Influence of Interfacial Interaction Between Various Metal Substrates and Epoxies on Bonding Reliability Under High Temperture

Abstract

The shift from gel encapsulation to epoxy encapsulation has been driven by the need to reduce the size of power modules. However, the dissimilar bond between the encapsulation epoxy and substrate is seen as a potential weak point. Previous studies have largely focused on the impact of epoxy materials on package reliability. Our prior research has highlighted the crucial role played by interfacial interactions between copper substrates and epoxy. In this study, we investigate the influence of interfacial interactions between three metal substrates (copper, Ag-plated copper, nickel-plated copper) and epoxy on the reliability of epoxy encapsulation under high temperature. Two types of epoxy (bisphenol A and cycloaliphatic) were used to encapsulate metal substrates. Encapsulated packages were subjected to a high-temperature storage test (HST) at 200°C for 1000 hours, and changes in bonding strength were measured.
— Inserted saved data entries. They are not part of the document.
(* ===== verification/AuthSource.v ===== *)
(** From the message a reader pushed to a credential,
    [src/core/auth/AuthSourceBuilder.cpp], and the two ends together: the bits
    a card sends and the credential the authentication module gets. *)
From Stdlib Require Import ZArith Lia Ascii String.
From stdpp Require Import base tactics numbers list strings.
From S2P Require Import Prelude Reader Strategies Device Autodetect Users Credentials.
Import WiegandReaderImpl.

Open Scope Z_scope.

Module AuthSourceBuilder.

(** [input.substr(2)] when [input] is longer than two and begins with ["S_"]. *)
Definition extract_source_name (input : string) : option string :=
  match chars input with
  | "S"%char :: "_"%char :: c :: l => Some (text (c :: l))
  | _ => None
  end.

(** [LEOSAC_ENFORCE]. *)
Definition leosac_enforce (c : bool) (msg : string) : outcome unit := enforce c (LEOSACException msg).

(** [assert(msg->remaining() == n)]. *)
Definition remaining (n : nat) (m : message) : outcome unit := cassert (bool_decide (length m = n)).

Definition create_simple_csn (m : message) : outcome credential :=
  _ ← remaining 1 m;
  '(card_id, _) ← pop_str m;
  let raw_csn := drop_colons (chars card_id) in
  let size := Z.of_nat (length raw_csn) in
  _ ← leosac_enforce (size `mod` 2 =? 0) "CSN has invalid length.";
  let bits := size * 8 in
  _ ← cassert (bits <? 2 ^ 31 - 1);
  c ← RFIDCard.make card_id bits;
  Ret (Card c).

Definition create_simple_wiegand (m : message) : outcome credential :=
  _ ← remaining 2 m;
  '(card_id, m) ← pop_str m;
  '(bits, _) ← pop_int m;
  c ← RFIDCard.make card_id bits;
  Ret (Card c).

Definition create_pincode (m : message) : outcome credential :=
  _ ← remaining 1 m;
  '(pin, _) ← pop_str m;
  p ← PinCode.set_pin_code pin PinCode.default;
  Ret (Pin p).

Definition create_wiegand_card_pin (m : message) : outcome credential :=
  _ ← remaining 3 m;
  '(card_id, m) ← pop_str m;
  '(bits, m) ← pop_int m;
  '(pin_code, _) ← pop_str m;
  c ← RFIDCard.make card_id bits;
  p ← PinCode.set_pin_code pin_code PinCode.default;
  Ret (CardPin (RFIDCardPin.make c p)).

Definition create (m : message) : outcome credential :=
  _ ← cassert (bool_decide (2 <= length m)%nat);
  '(source_name, m) ← pop_str m;
  '(type, m) ← pop_u8 m;
  _ ← cassert (bool_decide (is_Some (extract_source_name source_name)));
  if type =? SIMPLE_WIEGAND then create_simple_wiegand m
  else if type =? WIEGAND_PIN then create_pincode m
  else if type =? WIEGAND_CARD_PIN then create_wiegand_card_pin m
  else if type =? SIMPLE_CSN then create_simple_csn m
  else Throw (LEOSACException "Unknown auth source type.").

End AuthSourceBuilder.
Import AuthSourceBuilder.

#[local] Arguments RFIDCard.make : simpl never.
#[local] Arguments PinCode.set_pin_code : simpl never.
#[local] Arguments extract_source_name : simpl never.
#[local] Arguments String.append : simpl never.
#[local] Arguments card_text : simpl never.

(** The card and the PIN objects of a frame and of typed keys. *)
Definition frame_card (bits : list bool) : RFIDCard.t :=
  RFIDCard.mk Credential.make (card_text bits) (Z.of_nat (length bits)).
Definition typed_pin (pin : list ascii) : PinCode.t := PinCode.mk Credential.make (text pin).

(** ** Lemmas *)

Lemma source_name_of r : name r <> "" -> extract_source_name ("S_" +:+ name r) = Some (name r).
Proof.
  intros H. unfold extract_source_name, chars. cbn.
  destruct (name r) as [|c s]; [done|]. cbn. f_equal. exact (text_chars (String c s)).
Qed.

Lemma digits_accepted pin p :
  forallb PinCode.is_pin_character pin = true ->
  PinCode.set_pin_code (text pin) p = Ret (PinCode.mk (PinCode.cred p) (text pin)).
Proof.
  intros H. unfold PinCode.set_pin_code, PinCode.validate_pin_code. rewrite chars_text.
  assert (Hl : foldM (fun (_ : unit) c => if PinCode.is_pin_character c then Ret tt
      else Throw (ModelException "data/attributes/code"
             ("Pin code contains invalid character: " +:+ String c ""))) tt pin = Ret tt).
  { induction pin as [|c l IH]; [done|]. cbn in H |- *. apply andb_true_iff in H as [-> H]. cbn. auto. }
  rewrite Hl. done.
Qed.

Lemma create_card r bits : name r <> "" -> (0 < length bits <= 128)%nat ->
  create (card_message r bits) = Ret (Card (frame_card bits)).
Proof.
  intros Hn Hb. unfold create, card_message, source_frame. cbn.
  rewrite source_name_of by done. cbn. unfold create_simple_wiegand. cbn.
  by rewrite make_card_text.
Qed.

Lemma create_pin r pin : name r <> "" -> forallb PinCode.is_pin_character pin = true ->
  create (pin_message r pin) = Ret (Pin (typed_pin pin)).
Proof.
  intros Hn Hp. unfold create, pin_message, source_frame. cbn.
  rewrite source_name_of by done. cbn. unfold create_pincode. cbn.
  by rewrite digits_accepted.
Qed.

(** A digit key is reported as a character a PIN code accepts. *)
Lemma key_char_digit k : 0 <= k < 10 -> PinCode.is_pin_character (key_char k) = true.
Proof.
  intros H. assert (k = 0 \/ k = 1 \/ k = 2 \/ k = 3 \/ k = 4 \/ k = 5 \/ k = 6 \/ k = 7 \/ k = 8 \/ k = 9)
    as Hk by lia. by repeat destruct Hk as [->|Hk]; subst.
Qed.

Lemma keys_digits (keys : list (Z * clock)) :
  Forall (fun kc => 0 <= kc.1 < 10) keys ->
  forallb PinCode.is_pin_character (map (fun kc => key_char kc.1) keys) = true.
Proof.
  induction 1 as [|kc l H _ IH]; [done|]. cbn. by rewrite key_char_digit.
Qed.

(** ** Properties *)

(** from the wire to the credential: when a card's frame of 1 to 64 bits
    reaches an idle reader in SIMPLE_WIEGAND mode, the one message pushed builds
    a card whose number is the number the bits spell. *)
Theorem frame_to_card (d : device Simple.t) bits clk :
  idle d -> name (rd d) <> "" -> (0 < length bits <= 64)%nat ->
  exists d' m c, device_run d (frame_events (rd d) bits clk) = Ret (d', [m]) /\
    create m = Ret (Card c) /\ RFIDCard.to_raw_int c = Ret (bits_val bits).
Proof.
  intros Hi Hn Hb.
  destruct (simple_device_card d bits clk Hi ltac:(lia)) as (d' & Hrun & _).
  exists d', (card_message (rd d) bits), (frame_card bits). split; [exact Hrun|].
  split; [apply create_card; [done|lia]|]. by apply raw_int_frame.
Qed.

(** a message that is not an authentication request is never turned into a
    credential: an unknown type throws, a source name without the prefix
    ["S_"] aborts. *)
Theorem create_rejects src type m :
  (extract_source_name src = None -> create (FStr src :: FU8 type :: m) = Fault AssertFailed) /\
  (is_Some (extract_source_name src) -> type ∉ [SIMPLE_WIEGAND; WIEGAND_PIN; WIEGAND_CARD_PIN; SIMPLE_CSN] ->
   create (FStr src :: FU8 type :: m) = Throw (LEOSACException "Unknown auth source type.")).
Proof.
  unfold create. split; intros H.
  - cbn. rewrite (bool_decide_eq_true_2 (2 <= _)%nat) by (cbn; lia). cbn.
    rewrite H. done.
  - intros Ht. cbn. rewrite (bool_decide_eq_true_2 (2 <= _)%nat) by (cbn; lia). cbn.
    rewrite bool_decide_eq_true_2 by done. cbn.
    rewrite !not_elem_of_cons in Ht. destruct Ht as (H1 & H2 & H3 & H4 & _).
    by rewrite !(proj2 (Z.eqb_neq _ _)) by done.
Qed.

(** a card serial number of [n] bytes becomes a card of [16 * n] bits, not
    [8 * n]: the builder counts eight bits per hexadecimal digit. *)
Theorem csn_bits_doubled bytes src :
  Forall is_byte bytes -> (0 < length bytes < 1000)%nat -> is_Some (extract_source_name src) ->
  create [FStr src; FU8 SIMPLE_CSN; FStr (text (join_hex bytes))] =
    Ret (Card (RFIDCard.mk Credential.make (text (join_hex bytes)) (16 * Z.of_nat (length bytes)))).
Proof.
  intros Hb Hl Hsrc. unfold create. cbn.
  rewrite bool_decide_eq_true_2 by done. cbn. unfold create_simple_csn. cbn.
  rewrite chars_text, drop_colons_join by done.
  assert (Hlen : length (flat_map hex_byte bytes) = (2 * length bytes)%nat)
    by (clear; induction bytes as [|x k IHk]; cbn in *; lia).
  rewrite Hlen. assert (Z.of_nat (2 * length bytes) `mod` 2 = 0) as ->.
  { rewrite Nat2Z.inj_mul, Z.mul_comm. apply Z_mod_mult. }
  cbn [Z.eqb enforce leosac_enforce mbind outcome_bind].
  rewrite (proj2 (Z.ltb_lt _ _)) by lia. cbn [cassert mbind outcome_bind].
  unfold RFIDCard.make, RFIDCard.set_card_id. rewrite validate_card_id_eq, chars_text, non_space_join by done.
  destruct bytes as [|b l]; [cbn in Hl; lia|]. rewrite card_format_join by done. cbn [enforce mbind outcome_bind].
  unfold RFIDCard.set_nb_bits, RFIDCard.validate_nb_bits.
  rewrite (proj2 (Z.leb_gt _ _)) by (cbn in Hl |- *; lia). cbn [negb enforce mbind outcome_bind].
  by replace (Z.of_nat (2 * length (b :: l)) * 8) with (16 * Z.of_nat (length (b :: l))) by lia.
Qed.

(** ** Witnesses *)

Lemma frame_to_card_witness :
  exists d' m c, device_run (mk_device demo_reader Simple.make)
      (frame_events demo_reader demo_bits (clock_at 0)) = Ret (d', [m]) /\
    create m = Ret (Card c) /\ RFIDCard.to_raw_int c = Ret 4294967295.
Proof.
  apply (frame_to_card (mk_device demo_reader Simple.make) demo_bits (clock_at 0)).
  - apply demo_idle.
  - discriminate.
  - cbn; lia.
Defined.

Lemma create_rejects_witness :
  create [FStr "S_"; FU8 1] = Fault AssertFailed /\
  create [FStr "S_X"; FU8 9] = Throw (LEOSACException "Unknown auth source type.").
Proof.
  split.
  - apply (create_rejects "S_" 1 []). reflexivity.
  - apply (create_rejects "S_X" 9 []); [by eexists | by apply (bool_decide_unpack _)].
Defined.

Lemma csn_bits_witness :
  create [FStr "S_NFC"; FU8 4; FStr "ab:cd"] = Ret (Card (RFIDCard.mk Credential.make "ab:cd" 32)).
Proof.
  apply (csn_bits_doubled [171; 205] "S_NFC").
  - repeat constructor; lia.
  - cbn; lia.
  - by eexists.
Defined.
We then analyzed the fracture surface and bonding interface at the nanoscale. Our results indicate that substrate material has a significant impact on the reliability of epoxy encapsulation. Both epoxies exhibited the highest initial bonding strength with copper, followed by Ag-plated copper and nickel-plated copper. After HST, we found that the catalytic effect of metals caused the epoxy in contact with the metal substrate to decompose. The decomposition was most significant in epoxy in contact with Ag, followed by copper, which resulted in a significant drop in bonding strength. In contrast, epoxy in contact with nickel showed little decomposition and only little change in bonding strength. These findings will greatly benefit power module design.